(* ===== verification/LoadCellAdc.v ===== *)
(** * Converters for load cells: src/src/sensor_ads1220.c and sensor_hx71x.c *)
From S2P Require Import Prelude Devices World Sched Delays Command BaseCmd Trsync SpiCmds SensorBulk LoadCellProbe.

(** ** The ADS1220 converter: src/src/sensor_ads1220.c *)

Definition ADS_BYTES_PER_SAMPLE : Z := 4.

Definition ad_timer (p : Z) : tref := TObj p 0.

(** 24 bits of two's complement extended to 32. *)
Definition sign_extend24 (counts : Z) : Z :=
  if flag counts 0x800000 then Z.lor counts 0xFF000000 else counts.

(** The measurement in a message. *)
Definition ads1220_counts (msg : list Z) : Z :=
  sign_extend24 (Z.lor (Z.lor (Z.shiftl (msg_at msg 0) 16) (Z.shiftl (msg_at msg 1) 8))
                   (msg_at msg 2)).

Definition ads1220_add_sample (p oid counts : Z) : M unit :=
  ad ← get_obj ads1220_adc p;
  sb ← sb_store (bytes_of_u32 counts) (ad_sb ad);
  sb ← sb_flush_if_full ADS_BYTES_PER_SAMPLE (sb_advance ADS_BYTES_PER_SAMPLE sb) oid;
  mod_obj ads1220_adc p (fun ad => ad <| ad_sb := sb |>).

Section Ads1220.
Context `{Board}.

Definition ads1220_is_data_ready (p : Z) : M bool :=
  ad ← get_obj ads1220_adc p;
  v ← gpio_in_read (ad_data_ready ad);
  mret (v =? 0).

Definition ads1220_event (p : Z) : M sf_result :=
  ad ← get_obj ads1220_adc p;
  let rest_ticks := ad_rest_ticks ad in
  rest_ticks ←
    (if negb (ad_pending_flag ad =? 0) then
       mod_obj ads1220_adc p (fun ad => ad <| ad_sb ::= sb_overflow |>) ;;
       mret (u32 (rest_ticks * 4))
     else
       ready ← ads1220_is_data_ready p;
       if (ready : bool) then
         mod_obj ads1220_adc p (fun ad => ad <| ad_pending_flag := 1 |>) ;;
         sched_wake_task wake_ads1220 ;;
         mret (u32 (rest_ticks * 8))
       else mret rest_ticks);
  mod_timer (ad_timer p) (fun t => t <| waketime := u32 (waketime t + rest_ticks) |>) ;;
  mret SF_RESCHEDULE.

Definition command_config_ads1220 (args : list Z) : M unit :=
  p ← oid_alloc (arg args 0) command_config_ads1220_t (sizeof_obj command_config_ads1220_t)
        (O_ads1220_adc ads1220_adc_zero);
  mod_timer (ad_timer p) (fun t => t <| func := Some FN_ads1220_event |>) ;;
  mod_obj ads1220_adc p (fun ad => ad <| ad_pending_flag := 0 |>) ;;
  spi ← spidev_oid_lookup (arg args 1);
  mod_obj ads1220_adc p (fun ad => ad <| ad_spi := Some spi |>) ;;
  pin ← gpio_in_setup (arg args 2) 0;
  mod_obj ads1220_adc p (fun ad => ad <| ad_data_ready := pin |>).

Definition ads1220_attach_load_cell_probe (args : list Z) : M unit :=
  p ← oid_lookup (arg args 0) command_config_ads1220_t;
  lce ← load_cell_probe_oid_lookup (arg args 1);
  mod_obj ads1220_adc p (fun ad => ad <| ad_lce := Some lce |>).

Definition command_query_ads1220 (args : list Z) : M unit :=
  p ← oid_lookup (arg args 0) command_config_ads1220_t;
  sched_del_timer (ad_timer p) ;;
  let rest_ticks := u32 (arg args 1) in
  mod_obj ads1220_adc p (fun ad => ad <| ad_pending_flag := 0 |> <| ad_rest_ticks := rest_ticks |>) ;;
  if rest_ticks =? 0 then mret tt
  else
    mod_obj ads1220_adc p (fun ad => ad <| ad_sb ::= sensor_bulk_reset |>) ;;
    now ← timer_read_time;
    mod_timer (ad_timer p) (fun t => t <| waketime := u32 (now + rest_ticks) |>) ;;
    sched_add_timer (ad_timer p).

Definition command_query_ads1220_status (args : list Z) : M unit :=
  let oid := u8 (arg args 0) in
  p ← oid_lookup oid command_config_ads1220_t;
  start_t ← timer_read_time;
  ready ← ads1220_is_data_ready p;
  ad ← get_obj ads1220_adc p;
  sensor_bulk_status (ad_sb ad) oid start_t 0 (if (ready : bool) then ADS_BYTES_PER_SAMPLE else 0).

Variable run_signal : signal_func -> Z -> Z -> M unit.

Definition ads1220_read_adc (p oid : Z) : M unit :=
  ad ← get_obj ads1220_adc p;
  spi ← deref (ad_spi ad);
  msg ← spidev_transfer spi true [0; 0; 0];
  mod_obj ads1220_adc p (fun ad => ad <| ad_pending_flag := 0 |>) ;;
  let counts := ads1220_counts msg in
  match ad_lce ad with
  | Some lce => load_cell_probe_report_sample run_signal lce (s32 counts)
  | None => mret tt
  end ;;
  ads1220_add_sample p oid counts.

Definition ads1220_capture_task : M unit :=
  wake ← sched_check_wake wake_ads1220;
  when wake (foreach_oid command_config_ads1220_t (fun oid =>
    ad ← get_obj ads1220_adc oid;
    when (negb (ad_pending_flag ad =? 0)) (ads1220_read_adc oid oid))).
End Ads1220.

(** ** The HX711 and HX717 converters: src/src/sensor_hx71x.c

    The chip has a clock and a data pin; the bits of a measurement are read one
    by one.  Interrupts may run between the bits. *)

Definition HX_PENDING : Z := 1.
Definition HX_OVERFLOW : Z := 2.
Definition HX_BYTES_PER_SAMPLE : Z := 4.
Definition SAMPLE_ERROR_DESYNC : Z := Z.shiftl 1 31.
Definition SAMPLE_ERROR_READ_TOO_LONG : Z := Z.shiftl 1 30.

Definition hx_timer (p : Z) : tref := TObj p 0.

(** [add_sample] *)
Definition hx71x_add_sample (p oid counts : Z) (force_flush : bool) : M unit :=
  hx ← get_obj hx71x_adc p;
  sb ← sb_store (bytes_of_u32 counts) (hx_sb hx);
  let sb := sb_advance HX_BYTES_PER_SAMPLE sb in
  sb ← (if (SB_DATA_SIZE <? sb_data_count sb + HX_BYTES_PER_SAMPLE) || force_flush
        then sensor_bulk_report sb oid else mret sb);
  mod_obj hx71x_adc p (fun hx => hx <| hx_sb := sb |>).

Section Hx71x.
Context `{Board}.

Definition MIN_PULSE_TIME : Z := nsecs_to_ticks 200.

Definition hx71x_delay_noirq : M unit :=
  if CONFIG_MACH_AVR then mret tt
  else
    now ← timer_read_time;
    spin_until spin_limit (u32 (now + MIN_PULSE_TIME)).

Definition hx71x_is_data_ready (p : Z) : M bool :=
  hx ← get_obj hx71x_adc p;
  v ← gpio_in_read (hx_dout hx);
  mret (v =? 0).

Definition hx71x_event (p : Z) : M sf_result :=
  hx ← get_obj hx71x_adc p;
  let rest_ticks := hx_rest_ticks hx in
  rest_ticks ←
    (if flag (hx_flags hx) HX_PENDING then
       mod_obj hx71x_adc p (fun hx => hx <| hx_sb ::= sb_overflow |>
                                         <| hx_flags := Z.lor HX_PENDING HX_OVERFLOW |>) ;;
       mret (u32 (rest_ticks * 4))
     else
       ready ← hx71x_is_data_ready p;
       if (ready : bool) then
         mod_obj hx71x_adc p (fun hx => hx <| hx_flags := HX_PENDING |>) ;;
         sched_wake_task wake_hx71x ;;
         mret (u32 (rest_ticks * 8))
       else mret rest_ticks);
  mod_timer (hx_timer p) (fun t => t <| waketime := u32 (waketime t + rest_ticks) |>) ;;
  mret SF_RESCHEDULE.

Definition command_config_hx71x (args : list Z) : M unit :=
  p ← oid_alloc (arg args 0) command_config_hx71x_t (sizeof_obj command_config_hx71x_t)
        (O_hx71x_adc hx71x_adc_zero);
  mod_timer (hx_timer p) (fun t => t <| func := Some FN_hx71x_event |>) ;;
  let gain_channel := u8 (arg args 1) in
  if (gain_channel <? 1) || (4 <? gain_channel)
  then shutdown "HX71x gain/channel out of range 1-4"
  else
    mod_obj hx71x_adc p (fun hx => hx <| hx_gain_channel := gain_channel |>) ;;
    dout ← gpio_in_setup (arg args 2) 1;
    mod_obj hx71x_adc p (fun hx => hx <| hx_dout := dout |>) ;;
    sclk ← gpio_out_setup (arg args 3) 0;
    mod_obj hx71x_adc p (fun hx => hx <| hx_sclk := sclk |>) ;;
    gpio_out_write sclk 1.

Definition hx71x_attach_load_cell_probe (args : list Z) : M unit :=
  p ← oid_lookup (arg args 0) command_config_hx71x_t;
  lce ← load_cell_probe_oid_lookup (arg args 1);
  mod_obj hx71x_adc p (fun hx => hx <| hx_lce := Some lce |>).

Definition command_query_hx71x (args : list Z) : M unit :=
  p ← oid_lookup (arg args 0) command_config_hx71x_t;
  sched_del_timer (hx_timer p) ;;
  let rest_ticks := u32 (arg args 1) in
  mod_obj hx71x_adc p (fun hx => hx <| hx_flags := 0 |> <| hx_last_error := 0 |>
                                    <| hx_rest_ticks := rest_ticks |>) ;;
  hx ← get_obj hx71x_adc p;
  if rest_ticks =? 0 then gpio_out_write (hx_sclk hx) 1
  else
    gpio_out_write (hx_sclk hx) 0 ;;
    mod_obj hx71x_adc p (fun hx => hx <| hx_sb ::= sensor_bulk_reset |>) ;;
    now ← timer_read_time;
    mod_timer (hx_timer p) (fun t => t <| waketime := u32 (now + rest_ticks) |>) ;;
    sched_add_timer (hx_timer p).

Definition command_query_hx71x_status (args : list Z) : M unit :=
  let oid := u8 (arg args 0) in
  p ← oid_lookup oid command_config_hx71x_t;
  start_t ← timer_read_time;
  ready ← hx71x_is_data_ready p;
  hx ← get_obj hx71x_adc p;
  sensor_bulk_status (hx_sb hx) oid start_t 0 (if (ready : bool) then HX_BYTES_PER_SAMPLE else 0).

(** [irq_poll], which lets interrupts run, and the call of the trigger's signals. *)
Variable irq_poll : M unit.
Variable run_signal : signal_func -> Z -> Z -> M unit.

Definition hx71x_delay : M unit :=
  if CONFIG_MACH_AVR then mret tt
  else
    now ← timer_read_time;
    poll_until irq_poll spin_limit (u32 (now + MIN_PULSE_TIME)).

Fixpoint raw_read_loop (num_bits : nat) (dout sclk bits_read : Z) : M Z :=
  match num_bits with
  | O => mret bits_read
  | S n =>
      gpio_out_toggle_noirq sclk ;;
      hx71x_delay_noirq ;;
      gpio_out_toggle_noirq sclk ;;
      bit ← gpio_in_read dout;
      hx71x_delay ;;
      raw_read_loop n dout sclk (Z.lor (u32 (Z.shiftl bits_read 1)) bit)
  end.

Definition hx71x_raw_read (dout sclk : Z) (num_bits : nat) : M Z :=
  raw_read_loop num_bits dout sclk 0.

Definition hx71x_read_adc (p oid : Z) : M unit :=
  hx ← get_obj hx71x_adc p;
  let gain_channel := hx_gain_channel hx in
  adc ← hx71x_raw_read (hx_dout hx) (hx_sclk hx) (Z.to_nat (24 + gain_channel));
  hx ← get_obj hx71x_adc p;
  let flags := hx_flags hx in
  mod_obj hx71x_adc p (fun hx => hx <| hx_flags := 0 |>) ;;
  let counts := sign_extend24 (Z.shiftr adc gain_channel) in
  let extras_mask := u8 (Z.shiftl 1 gain_channel - 1) in
  (if negb (Z.land adc extras_mask =? extras_mask) then
     mod_obj hx71x_adc p (fun hx => hx <| hx_last_error := SAMPLE_ERROR_DESYNC |>)
   else when (flag flags HX_OVERFLOW)
     (mod_obj hx71x_adc p (fun hx => hx <| hx_last_error := SAMPLE_ERROR_READ_TOO_LONG |>))) ;;
  hx ← get_obj hx71x_adc p;
  let counts := if negb (hx_last_error hx =? 0) then hx_last_error hx else counts in
  match hx_lce hx with
  | Some lce => when (hx_last_error hx =? 0)
                  (load_cell_probe_report_sample run_signal lce (s32 counts))
  | None => mret tt
  end ;;
  hx71x_add_sample p oid counts false.

Definition hx71x_capture_task : M unit :=
  wake ← sched_check_wake wake_hx71x;
  when wake (foreach_oid command_config_hx71x_t (fun oid =>
    hx ← get_obj hx71x_adc oid;
    when (negb (hx_flags hx =? 0)) (hx71x_read_adc oid oid))).
End Hx71x.
(* ===== verification/MiscCmds.v ===== *)
(** * SDIO, debugging and initial pins: src/src/sdiocmds.c, debugcmds.c and
    initial_pins.c *)
From S2P Require Import Prelude Buffers Devices World Sched Command BaseCmd SpiCmds.

(** ** Memory cards on an SDIO bus: src/src/sdiocmds.c

    The host moves blocks between a buffer in memory and the card.  The driver
    of the board is given by the results of its calls. *)

Definition TIMEOUT_MSEC : Z := 500.

(** [sizeof(sdio->data_buffer)] *)
Definition SDIO_BUFFER_SIZE : Z := 4096.

Definition sdiodev_oid_lookup (oid : Z) : M Z := oid_lookup oid command_config_sdio_t.

(** [TIMEOUT_MSEC*sdio->speed/1000] *)
Definition sdio_timeout (s : sdiodev_s) : Z := u32 (TIMEOUT_MSEC * sio_speed s) / 1000.

(** [command_sdio_write_data_buffer]; a copy outside the array is a fault. *)
Definition command_sdio_write_data_buffer (buf : list Z) (args : list Z) : M unit :=
  let offset := u32 (arg args 1) in
  let write_data_len := u8 (arg args 2) in
  let write_data := buffer_arg buf write_data_len (arg args 3) in
  p ← sdiodev_oid_lookup (u8 (arg args 0));
  if u32 (offset + write_data_len) <=? SDIO_BUFFER_SIZE then
    if offset + write_data_len <=? SDIO_BUFFER_SIZE then
      mod_obj sdiodev_s p (fun s => s <| sio_data_buffer ::= copy_to (Z.to_nat offset) write_data |>)
    else fault
  else mret tt.

(** [command_sdio_read_data_buffer]; likewise for the bytes that are sent. *)
Definition command_sdio_read_data_buffer (args : list Z) : M unit :=
  let oid := u8 (arg args 0) in
  let offset := u32 (arg args 1) in
  let len := u8 (arg args 2) in
  p ← sdiodev_oid_lookup oid;
  s ← get_obj sdiodev_s p;
  let len := if SDIO_BUFFER_SIZE <? u32 (offset + len) then 0 else len in
  if (0 <? len) && (SDIO_BUFFER_SIZE <? offset + len) then fault
  else
    sendf "sdio_read_data_buffer_response oid=%c data=%*s"
      [AInt oid; ABytes (take (Z.to_nat len) (drop (Z.to_nat offset) (sio_data_buffer s)))].

Section SdioCmds.
Context `{Board}.

(** *** The driver of the board *)

Definition sdio_setup (bus : Z) : M Z :=
  if sdio_bus_valid bus then hw (HwSdioSetup bus) ;; mret bus else shutdown "Invalid sdio bus".
Definition sdio_set_speed (bus speed : Z) : M unit := hw (HwSdioSpeed bus speed).
(** The error code and the bytes of the response. *)
Definition sdio_send_command (bus cmd argument wait : Z) : M (Z * list Z) :=
  hw (HwSdioCommand bus cmd argument wait) ;;
  n ← next_io;
  mret (u8 (sdio_result n), take 16 (sdio_response n)).
Definition sdio_prepare_data_transfer (bus read blocksize timeout : Z) : M Z :=
  hw (HwSdioPrepare bus read blocksize timeout) ;; n ← next_io; mret (u8 (sdio_result n)).
Definition sdio_read_data (bus blocksize : Z) : M (Z * list Z) :=
  hw (HwSdioRead bus blocksize) ;;
  n ← next_io;
  mret (u8 (sdio_result n), answer (sdio_reading n) (Z.to_nat blocksize)).
Definition sdio_write_data (bus : Z) (data : list Z) : M Z :=
  hw (HwSdioWrite bus data) ;; n ← next_io; mret (u8 (sdio_result n)).

(** *** The commands *)

Definition command_config_sdio (args : list Z) : M unit :=
  p ← oid_alloc (arg args 0) command_config_sdio_t (sizeof_obj command_config_sdio_t)
        (O_sdiodev sdiodev_s_zero);
  mod_obj sdiodev_s p (fun s => s <| sio_blocksize := u32 (arg args 1) |> <| sio_speed := 400000 |>).

Definition command_sdio_set_bus (args : list Z) : M unit :=
  p ← sdiodev_oid_lookup (arg args 0);
  bus ← sdio_setup (arg args 1);
  mod_obj sdiodev_s p (fun s => s <| sio_config := Some bus |>).

Definition command_sdio_set_speed (args : list Z) : M unit :=
  p ← sdiodev_oid_lookup (arg args 0);
  mod_obj sdiodev_s p (fun s => s <| sio_speed := u32 (arg args 1) |>) ;;
  s ← get_obj sdiodev_s p;
  bus ← deref (sio_config s);
  sdio_set_speed bus (sio_speed s).

Definition command_sdio_send_command (args : list Z) : M unit :=
  let oid := u8 (arg args 0) in
  p ← sdiodev_oid_lookup oid;
  s ← get_obj sdiodev_s p;
  bus ← deref (sio_config s);
  '(err, response) ← sdio_send_command bus (u8 (arg args 1)) (u32 (arg args 2)) (u8 (arg args 3));
  sendf "sdio_send_command_response oid=%c error=%c response=%*s"
    [AInt oid; AInt err; ABytes response].

(** The common part of a read and a write: [err] and [data_len]; [body] moves
    the block. *)
Definition sdio_transfer (p read cmd argument : Z) (body : Z -> M Z) : M (Z * Z) :=
  s ← get_obj sdiodev_s p;
  bus ← deref (sio_config s);
  err ← sdio_prepare_data_transfer bus read (sio_blocksize s) (sdio_timeout s);
  if negb (err =? 0) then mret (err, 0)
  else
    '(err, _) ← sdio_send_command bus cmd argument 1;
    if negb (err =? 0) then mret (err, 0)
    else if sio_blocksize s <=? SDIO_BUFFER_SIZE then err ← body bus; mret (err, sio_blocksize s)
    else mret (err, 0).

Definition command_sdio_read_data (args : list Z) : M unit :=
  let oid := u8 (arg args 0) in
  p ← sdiodev_oid_lookup oid;
  '(err, data_len) ← sdio_transfer p 1 (u8 (arg args 1)) (u32 (arg args 2)) (fun bus =>
    s ← get_obj sdiodev_s p;
    '(err, data) ← sdio_read_data bus (sio_blocksize s);
    mod_obj sdiodev_s p (fun s => s <| sio_data_buffer ::= copy_to 0 data |>) ;;
    mret err);
  sendf "sdio_read_data_response oid=%c error=%c read=%u" [AInt oid; AInt err; AInt data_len].

Definition command_sdio_write_data (args : list Z) : M unit :=
  let oid := u8 (arg args 0) in
  p ← sdiodev_oid_lookup oid;
  '(err, data_len) ← sdio_transfer p 0 (u8 (arg args 1)) (u32 (arg args 2)) (fun bus =>
    s ← get_obj sdiodev_s p;
    sdio_write_data bus (take (Z.to_nat (sio_blocksize s)) (sio_data_buffer s)));
  sendf "sdio_write_data_response oid=%c error=%c write=%u" [AInt oid; AInt err; AInt data_len].
End SdioCmds.

(** ** Debugging commands and the pins set at start: src/src/debugcmds.c and
    src/src/initial_pins.c

    [debug_read] and [debug_write] access memory at an arbitrary address and are
    not modelled. *)

Definition command_debug_ping (buf : list Z) (args : list Z) : M unit :=
  sendf "pong data=%*s" [ABytes (buffer_arg buf (u8 (arg args 0)) (arg args 1))].

Definition command_debug_nop (args : list Z) : M unit := mret tt.

Definition IP_OUT_HIGH : Z := 1.

Section InitialPins.
Context `{Board}.

(** The loop over the generated table. *)
Fixpoint setup_pins (pins : list (Z * Z)) : M unit :=
  match pins with
  | [] => mret tt
  | (pin, flags) :: pins => gpio_out_setup pin (Z.land flags IP_OUT_HIGH) ;; setup_pins pins
  end.

Definition initial_pins_setup : M unit := setup_pins initial_pins.
End InitialPins.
━━━━━━━━━━
ASSIGNMENT :: Write out exactly the lines that fall from the line with "hx ← get_obj hx71x_adc oid;" to the line with "(** [TIMEOUT_MSEC*sdio->speed/1000] *)" in the records above, keeping both ends.

TASK RESPONSE ::
    hx ← get_obj hx71x_adc oid;
    when (negb (hx_flags hx =? 0)) (hx71x_read_adc oid oid))).
End Hx71x.
(* ===== verification/MiscCmds.v ===== *)
(** * SDIO, debugging and initial pins: src/src/sdiocmds.c, debugcmds.c and
    initial_pins.c *)
From S2P Require Import Prelude Buffers Devices World Sched Command BaseCmd SpiCmds.

(** ** Memory cards on an SDIO bus: src/src/sdiocmds.c

    The host moves blocks between a buffer in memory and the card.  The driver
    of the board is given by the results of its calls. *)

Definition TIMEOUT_MSEC : Z := 500.

(** [sizeof(sdio->data_buffer)] *)
Definition SDIO_BUFFER_SIZE : Z := 4096.

Definition sdiodev_oid_lookup (oid : Z) : M Z := oid_lookup oid command_config_sdio_t.

(** [TIMEOUT_MSEC*sdio->speed/1000] *)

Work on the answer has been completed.